Crash

A Global Variable in U-Boot that caused a Hang

The best type of software bug is one where you get to learn something along the way. Like any good disaster, the bug we’re going to explore is one that arose from a chain of unexpected events and bad assumptions. This bug relates to uninitialised data and gives a good insight into the inner workings of U-Boot. Our bug resulted in a hang, though we’ve simplified it in this blog post to a single patch of buggy code to illustrate the problem – can you spot the bug in the following patch?

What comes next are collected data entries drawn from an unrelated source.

(** [addResourceToIndex] returns normally on a closed heap, given fuel above
    the number of unindexed objects; it only touches the index, only adds
    entries to it, and answers whether the identifier was free. *)
Lemma addResourceToIndex_total fuel :
  ∀ s l r, heap_closed s → heap s !! l = Some r →
    unindexed (heap s) (resourcesById s) < fuel →
    ∃ m', addResourceToIndex fuel l s =
            Ok (bool_decide (resourcesById s !! id r = None))
               (set_resourcesById (fun _ => m') s)
      ∧ resourcesById s ⊆ m'
      ∧ (resourcesById s !! id r = None → m' !! id r = Some l)
      ∧ ∀ X : loc → Prop, X l →
          (∀ x rx c, X x → heap s !! x = Some rx → c ∈ children rx → X c) →
          ∀ i v, m' !! i = Some v →
            resourcesById s !! i = Some v
            ∨ (X v ∧ ∃ rv, heap s !! v = Some rv ∧ id rv = i).
Proof.
  induction fuel as [|fuel IH]; intros s l r Hcl Hl Hfuel; [lia|].
  simpl. unfold deref. unfold bind at 1. rewrite Hl.
  rewrite bind_get.
  destruct (resourcesById s !! id r) as [l0|] eqn:Hidx.
  { exists (resourcesById s). rewrite set_resourcesById_id.
    rewrite bool_decide_eq_false_2 by done. split_and!; [done|done|done|].
    intros X _ _ i v Hv. by left. }
  rewrite bool_decide_eq_true_2 by done. rewrite bind_modify.
  set (m1 := <[id r := l]> (resourcesById s)).
  assert (Hlt : unindexed (heap s) m1 < fuel).
  { pose proof (unindexed_insert (heap s) (resourcesById s) l r l Hl Hidx). unfold m1. lia. }
  assert (Hsub1 : resourcesById s ⊆ m1) by by apply insert_subseteq.
  assert (Hloop : ∀ cs, (∀ c, c ∈ cs → is_Some (heap s !! c)) →
            ∀ m, m1 ⊆ m →
              ∃ m', forEach cs (fun child =>
                       let* _ := addResourceToIndex fuel child in ret tt)
                      (set_resourcesById (fun _ => m) s)
                    = Ok tt (set_resourcesById (fun _ => m') s) ∧ m ⊆ m'
                ∧ ∀ X : loc → Prop, (∀ c, c ∈ cs → X c) →
                    (∀ x rx c, X x → heap s !! x = Some rx → c ∈ children rx → X c) →
                    ∀ i v, m' !! i = Some v →
                      m !! i = Some v ∨ (X v ∧ ∃ rv, heap s !! v = Some rv ∧ id rv = i)).
  { induction cs as [|c cs IHcs]; intros Hcs m Hm.
    { exists m. split_and!; [done|done|]. intros X _ _ i v Hv. by left. }
    destruct (Hcs c) as [rc Hrc]; [by left|].
    destruct (IH (set_resourcesById (fun _ => m) s) c rc) as (m2 & E2 & Hsub2 & _ & Hkeys2).
    - done.
    - done.
    - simpl. pose proof (unindexed_mono (heap s) m1 m Hm). lia.
    - simpl in E2, Hsub2, Hkeys2.
      destruct (IHcs (fun c' Hc' => Hcs c' (list_elem_of_further _ _ _ Hc')) m2)
        as (m' & E' & Hsub' & Hkeys').
      { by etrans. }
      exists m'. split_and!; [|by etrans|].
      + simpl. rewrite bind_assoc, (bind_Ok _ _ _ _ _ E2), bind_ret. exact E'.
      + intros X HX Hclosed i v Hv.
        destruct (Hkeys' X (fun c' Hc' => HX c' (list_elem_of_further _ _ _ Hc')) Hclosed i v Hv)
          as [Hv2|Hnew]; [|by right].
        apply (Hkeys2 X (HX c (list_elem_of_here _ _)) Hclosed i v Hv2). }
  destruct (Hloop (children r) (proj2 (Hcl l r Hl)) m1) as (m' & E' & Hsub' & Hkeys'); [done|].
  exists m'. split_and!.
  - change (set_resourcesById (insert (id r) l) s)
      with (set_resourcesById (fun _ => m1) s).
    by rewrite (bind_Ok _ _ _ _ _ E').
  - by etrans.
  - intros _. eapply lookup_weaken; [|exact Hsub']. apply lookup_insert_eq.
  - intros X HX Hclosed i v Hv.
    destruct (Hkeys' X (fun c Hc => Hclosed l r c HX Hl Hc) Hclosed i v Hv) as [Hv1|Hnew];
      [|by right].
    unfold m1 in Hv1. destruct (decide (i = id r)) as [->|Hne].
    + rewrite lookup_insert_eq in Hv1. injection Hv1 as <-. right. split; [done|by exists r].
    + rewrite lookup_insert_ne in Hv1 by done. by left.
Qed.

diff --git a/common/board_f.c b/common/board_f.c
index 9f441c44f176..ded4b2a87960 100644
--- a/common/board_f.c
+++ b/common/board_f.c
@@ -669,8 +669,12 @@ static int reloc_bloblist(void)
        return 0;
 }
 
+static int global_variable = 0;
+
 static int setup_reloc(void)
 {
+       printf("Value at %p is 0x%x\n", &global_variable, global_variable);
+
        if (gd->flags & GD_FLG_SKIP_RELOC) {
                debug("Skipping relocation due to flag\n");
                return 0;

What is the value of ‘global_variable’ at the point where we call printf? We expect it to be zero as we’ve initialised it to zero in the variable’s declaration. We can also assume that nothing else touches this variable. Let’s run U-Boot to find out:

U-Boot 2021.01-rc2-00121-g5b8991c667f7-dirty (Nov 26 2020 - 23:04:06 +0000)                                                                                                                                                           
                                                                                                                                                                                                                                      
DRAM:  948 MiB                                                                                                                                                                                                                        
Value at 0000000000103da4 is 0x18089750                                                                                                                                                                                               
RPI 3 Model B+ (0xa020d3)               

As you can see the value isn’t zero its 0x18089750. Of course if you were hunting down some undesirable behaviour in U-Boot it’s very unlikely that the above code would raise any suspicion – yet the side effects can be significant. Imagine if ‘global_variable’ was a pointer that was initialised to NULL – its very common to write code that checks a pointer isn’t NULL before accessing it – a random value here could cause an exception (as was the case in the original manifestation of this bug) and hang.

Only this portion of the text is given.